Chapitre 6 : Bilan de 3 séances

6.3 Bilan séance 3

En préalable à cette dernière séance, nous décidons de lister plusieurs scénarios possibles pour chaque personnage, afin d’aider les élèves à agir et d’éviter que la situation ne tourne en rond.

En fonction de ce que les acteurs choisissent de faire, les autres doivent adapter leur comportement. Ceci est expliqué aux acteurs avant la mise en scène.

Des étiquettes à coller sur les pulls sont prévues pour ne pas confondre les prénoms des acteurs.

Celles-ci remplacent les post-it mis en place la leçon précédente.

Cette fois-ci, c’est autour d’une table de pingpong que les acteurs se réunissent.
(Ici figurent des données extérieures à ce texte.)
(** A request of a connected client continues with the document the service answers. *)
Lemma call_reaches_service N host port active sends c s type document k :
  idle s -> served_by N active sends c s ->
  0 <= type < 2 ^ 16 -> zlength (bytes_of_string (dump document)) <= 16000 ->
  let '(c2, answer) := answer_frame active (received c) (document_frame type 1 document) in
  readable (reply_body answer) ->
  connected N host port sends (length (document_bytes (reply_type answer) 1 (reply_body answer))) ->
  connect N host port (fun client => call client type document k) = k (reply_body answer).
Proof using.
  intros Hidle Hby Ht Hl. destruct (answer_frame _ _ _) as [c2 answer] eqn:Ea. intros Hr [Hc Hs [Htk Hlen]].
  unfold connect. destruct (connect_to _).2; [|discriminate Hc].
  assert (exists b more, document_bytes type 1 document = b :: more) as (b & more & Eb).
  { unfold document_bytes. pose proof (wire_header_length type 0 (zlength (bytes_of_string (dump document))) 1).
    destruct (wire_header _ _ _ _); [discriminate|by eexists _, _]. }
  pose proof (readable_length _ Hr) as Hbound. pose proof receive_chunk_bytes as Hk.
  assert (zlength (bytes_of_string (dump document)) <= kMaxFrameBytes - 28) as Hl1 by (unfold kMaxFrameBytes; lia).
  assert (zlength (bytes_of_string (dump (reply_body answer))) <= kMaxFrameBytes - 28) as Hl2
    by (unfold kMaxFrameBytes, kMaxDocumentBytes in *; lia).
  assert (length (b :: more) <= kReceiveChunkBytes)%nat as Hb.
  { rewrite <- Eb. unfold document_bytes, zlength in *. rewrite length_app, wire_header_length. lia. }
  pose proof (pump_answers active c s sends b more type document Hidle (eq_sym Eb) Hb Ht Hl1 Htk) as Hp.
  rewrite Ea in Hp. cbv zeta in Hp. specialize (Hp Hl2 Hlen). specialize (Hby b more).
  destruct (pump _ _ _ _ _) as [[line' c'] s']. destruct Hby as [Hok Hpend], Hp as [Hd _]. rewrite <- Eb in Hok, Hpend.
  rewrite Hd in Hpend.
  eapply (call_answered N type document (reply_body answer) k); [exact Hs|exact Hl1|exact Hok| | |exact Hr].
  - rewrite Hpend. apply document_bytes_decode; [apply reply_type_range|lia|exact Hl2].
  - done.
Qed.

End Exchange.

(** ** The two requests *)
Lemma escape_body_size s : size (escape_body s) <= 6 * size s.
Proof.
  induction s as [|c s IH]; [done|]. cbn [escape_body]. rewrite size_append, size_String.
  assert (size (escape_char c) <=? 6 = true) as Hc%Z.leb_le; [|lia].
  apply (ascii_forall (fun c => size (escape_char c) <=? 6)). by vm_compute.
Qed.

Lemma escaped_size s : size (escaped_string s) <= 2 + 6 * size s.
Proof.
  unfold escaped_string. autorewrite with sizes. pose proof (escape_body_size s). lia.
Qed.

Lemma evaluate_request_readable (id : WorkloadId) :
  id_ok id -> readable (evaluate_request (view id)) /\ size (text_of (evaluate_request (view id))) <= 16000.
Proof.
  intros Hi. assert (size (text_of (evaluate_request (view id))) <= 16000) as Hs.
  { change (text_of (evaluate_request (view id)))
      with (String "{" (String.append (escaped_string "schema") (String ":" (String.append (escaped_string "wnc/v1/evaluate")
             (String "," (String.append (escaped_string "workload") (String ":" (String.append (escaped_string (view id)) "}")))))))).
    autorewrite with sizes. pose proof (escaped_size "schema"). pose proof (escaped_size "wnc/v1/evaluate").
    pose proof (escaped_size "workload"). pose proof (escaped_size (view id)) as Hv. destruct Hi as [Hi _]. rewrite Hi in Hv.
    change (size "schema") with 6 in *. change (size "wnc/v1/evaluate") with 15 in *. change (size "workload") with 8 in *.
    unfold kSha256HexChars in *. lia. }
  split; [|done]. split; [|split; [done|unfold kMaxDocumentBytes; lia]].
  change (evaluate_request (view id))
    with (set_all JNull [("schema"%string, JString "wnc/v1/evaluate"); ("workload"%string, JString (view id))]).
  assert (4096 <= max_string_bytes default_options) as Hstr by (vm_compute; discriminate).
  assert (6 <= max_depth default_options) as Hdepth by (vm_compute; discriminate).
  assert (forall k v, str_ok default_options k -> str_ok default_options v -> field_ok default_options 0 (k, JString v)) as Hf
    by (intros k v H1 H2; split; [done|]; by apply wf_string).
  assert (forall s, all_chars is_ascii s = true -> size s <= 4096 -> str_ok default_options s) as Ha by (intros; by apply ascii_ok).
  apply set_all_wf; [done|done|]. repeat apply Forall_cons_2; [..|apply Forall_nil_2]; apply Hf.
  - by apply Ha.
  - by apply Ha.
  - by apply Ha.
  - by apply id_str_ok.
Qed.

Lemma client_type_range type : type = kStatus \/ type = kEvaluate -> 0 <= type < 2 ^ 16.
Proof. intros [->| ->]; unfold kStatus, kEvaluate; lia. Qed.

Lemma status_request_size : zlength (bytes_of_string (dump status_request)) <= 16000.
Proof. vm_compute. discriminate. Qed.

Lemma status_request_decodes : decode_request (document_frame kStatus 1 status_request) = Ok (kStatus, status_request).
Proof. vm_compute. reflexivity. Qed.

Lemma evaluate_request_decodes (id : WorkloadId) :
  id_ok id ->
  decode_request (document_frame kEvaluate 1 (evaluate_request (view id))) = Ok (kEvaluate, evaluate_request (view id))
  /\ read_workload_id (evaluate_request (view id)) = Ok id.
Proof.
  intros Hi. destruct (evaluate_request_readable id Hi) as [Hr _]. split.
  - unfold decode_request. cbn [header document_frame h_type Wire.body].
    change (defined_message_type kEvaluate) with true. cbn [negb]. rewrite (proj2 (readable_decodes _ Hr)). reflexivity.
  - change (match parse_id (view id) with
            | None => Err (kJsonWrongType, "request.workload must be a 64 character lowercase hexadecimal identity"%string)
            | Some id => Ok id end = Ok id). by rewrite parse_id_view.
Qed.

(** The document a successful evaluation is answered with. *)
Definition evaluation_document (e : ContractEvaluation) : Json :=
  set_all JNull [("ok"%string, JBool true); ("evaluation"%string, evaluation_to_json e)].

Definition status_document (active : Z) (c : Core) : Json := reply_body (handle_status active c).

(** What [evaluate] prints of a reply. *)
Definition evaluate_output (reply : Json) : Run :=
  out (reply_line reply)
    match find reply "evaluation" with
    | None => finish 1
    | Some evaluation => err (line ("aggregate " ++ aggregate_text evaluation)) (finish 0)
    end.

Lemma printed_line document : readable document -> reply_line document = line (dump document).
Proof. intros (_ & Hr & Hs). unfold reply_line. by rewrite printed_document. Qed.

Lemma evaluate_output_ok e : readable (evaluation_document e) ->
  evaluate_output (evaluation_document e)
  = out (line (dump (evaluation_document e))) (err (line ("aggregate " ++ satisfaction_token (aggregate e))) (finish 0)).
Proof.
  intros Hr. unfold evaluate_output. rewrite printed_line by done. f_equal.
  change (err (line ("aggregate " ++ c_str (satisfaction_token (aggregate e)))) (finish 0)
    = err (line ("aggregate " ++ satisfaction_token (aggregate e))) (finish 0)).
  by destruct (aggregate e).
Qed.

Lemma evaluate_output_error e : readable (error_body e) ->
  evaluate_output (error_body e) = out (line (dump (error_body e))) (finish 1).
Proof. intros Hr. unfold evaluate_output. rewrite printed_line by done. destruct e as [code message]. f_equal. Qed.

(** ** Properties *)

(** C15: the client commands against the service.  When the peer of the client is an idle
    session of a service and the network delivers, [status] prints the document of the
    service's own state and ends with 0; [evaluate] prints what the runtime decides about
    the workload it names: the decision, its aggregate on the error stream and exit code 0,
    or, when the runtime refuses, the refusal as a document on standard output, exit code 1
    and an empty error stream. *)
Theorem client_exchange `{Hashing} `{Ed25519} `{Host} (W : World) (N : Network) (active : Z) (sends : list SendAnswer)
    (c : Core) (s : Session) (argv : list string) :
  idle s -> served_by W N active sends c s ->
  let reaches answer :=
    readable (reply_body answer)
    /\ connected N (given_host argv) (given_port argv) sends (length (document_bytes (reply_type answer) 1 (reply_body answer))) in
  (reaches (handle_status active c) ->
     command_status N argv = out (line (dump (status_document active c))) (finish 0))
  /\ forall id, id_ok id -> option_ argv "--workload" = Some (view id) ->
       match evaluate (w_wall W (co_calls c)) (co_runtime c) id with
       | Ok decision =>
           let e := res_evaluation decision in
           reaches (Succeeded (evaluation_document e)) ->
           command_evaluate N argv
           = out (line (dump (evaluation_document e))) (err (line ("aggregate " ++ satisfaction_token (aggregate e))) (finish 0))
       | Err e =>
           reaches (Refused e) -> command_evaluate N argv = out (line (dump (error_body e))) (finish 1)
       end.
Proof.
  intros Hidle Hby reaches. split.
  - intros [Hr Hc]. unfold command_status, status_document. rewrite <- (printed_line _ Hr).
    assert (answer_frame W active (received W c) (document_frame kStatus 1 status_request)
      = (received W c, handle_status active c)) as Ea by (unfold answer_frame; by rewrite status_request_decodes).
    pose proof (call_reaches_service W N (given_host argv) (given_port argv) active sends c s kStatus status_request
      (fun reply => out (reply_line reply) (finish 0)) Hidle Hby) as Hcall.
    rewrite Ea in Hcall. specialize (Hcall (client_type_range _ (or_introl eq_refl)) status_request_size). exact (Hcall Hr Hc).
  - intros id Hi Ho. destruct (evaluate_request_decodes id Hi) as [Ed Ew]. destruct (evaluate_request_readable id Hi) as [Hrd Hsz].
    set (answer := handle_evaluate (w_wall W (co_calls c)) (co_runtime c) (evaluate_request (view id))).
    assert (reaches answer -> command_evaluate N argv = evaluate_output (reply_body answer)) as Hout.
    { intros [Hr Hc]. unfold command_evaluate. rewrite Ho.
      assert (exists c2, answer_frame W active (received W c) (document_frame kEvaluate 1 (evaluate_request (view id))) = (c2, answer))
        as [c2 Ea] by (unfold answer_frame; rewrite Ed; by eexists).
      pose proof (call_reaches_service W N (given_host argv) (given_port argv) active sends c s kEvaluate (evaluate_request (view id))
        evaluate_output Hidle Hby) as Hcall.
      rewrite Ea in Hcall. specialize (Hcall (client_type_range _ (or_intror eq_refl))).
      assert (zlength (bytes_of_string (dump (evaluate_request (view id)))) <= 16000) as Hl
        by (rewrite (proj1 (readable_decodes _ Hrd)); unfold zlength; rewrite bytes_of_string_length; exact Hsz).
      exact (Hcall Hl Hr Hc). }
    unfold answer, handle_evaluate in Hout. rewrite Ew in Hout. cbn [mbind result_bind] in Hout.
    destruct (evaluate _ _ id) as [decision|e]; cbv zeta; intros Hre; rewrite (Hout Hre).
    + exact (evaluate_output_ok _ (proj1 Hre)).
    + exact (evaluate_output_error _ (proj1 Hre)).
Qed.

(** ** A client of a service *)
#[local] Existing Instance toy_hashing.
#[local] Existing Instance toy_ed25519.
#[local] Existing Instance sample_host.

Definition service_network (W : World) (active : Z) (sends : list SendAnswer) (c : Core) (s : Session) : Network :=
  mk_network (fun _ _ => Some [Wire.mk_candidate 3 true]) [10; 5]
    (fun data => match data with
       | [] => mk_peer [] 0
       | b :: more =>
           let '(line', _, _) := pump W active (mk_line sends [Received b more] []) c s in
           mk_peer (match delivered line' with [] => [] | _ => [delivered line'] end) 0
       end).

Lemma service_network_serves W active sends c s : served_by W (service_network W active sends c s) active sends c s.
Proof.
  intros b more. cbn [service_network answers]. destruct (pump _ _ _ _ _) as [[line' c'] s']. unfold stream_ok, pending.
  destruct (delivered line') as [|x l]; cbn [arriving stream_end concat]; (split; [split; [|lia]|]).
  - constructor.
  - done.
  - by repeat constructor.
  - by rewrite app_nil_r.
Qed.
La victime est une personne qui a de bonnes notes à l’école, mais qui n’est pas très douée en sport.

En termes de quantité d’interventions, voici les résultats pour cette dernière leçon : Premier groupe :

• La victime prend 5 fois la parole.

• L’agresseur 31 fois.

• Le défenseur 16 fois.

• Le témoin 24 fois.

Deuxième groupe :

• La victime prend 31 fois la parole.

• L’agresseur 42 fois

• Le défenseur 23 fois

• Le témoin 3 fois Troisième groupe :

• La victime prend 18 fois la parole.

• L’agresseur 4 fois.

• Le défenseur 5 fois.

• Le témoin 23 fois.

Ces chiffres nous montrent qu’il n’y a pas de constance dans le nombre de prises de parole de chaque rôle (5.3). Il dépend beaucoup de l’interprète. Dans le premier groupe, ce sont l’agresseur et le témoin qui s’expriment le plus, ce qui est inhabituel de la part du témoin. Dans le deuxième groupe, le témoin est très peu présent. Dans le troisième groupe, il s’agit du défenseur et de l’agresseur qui sont les plus discrets.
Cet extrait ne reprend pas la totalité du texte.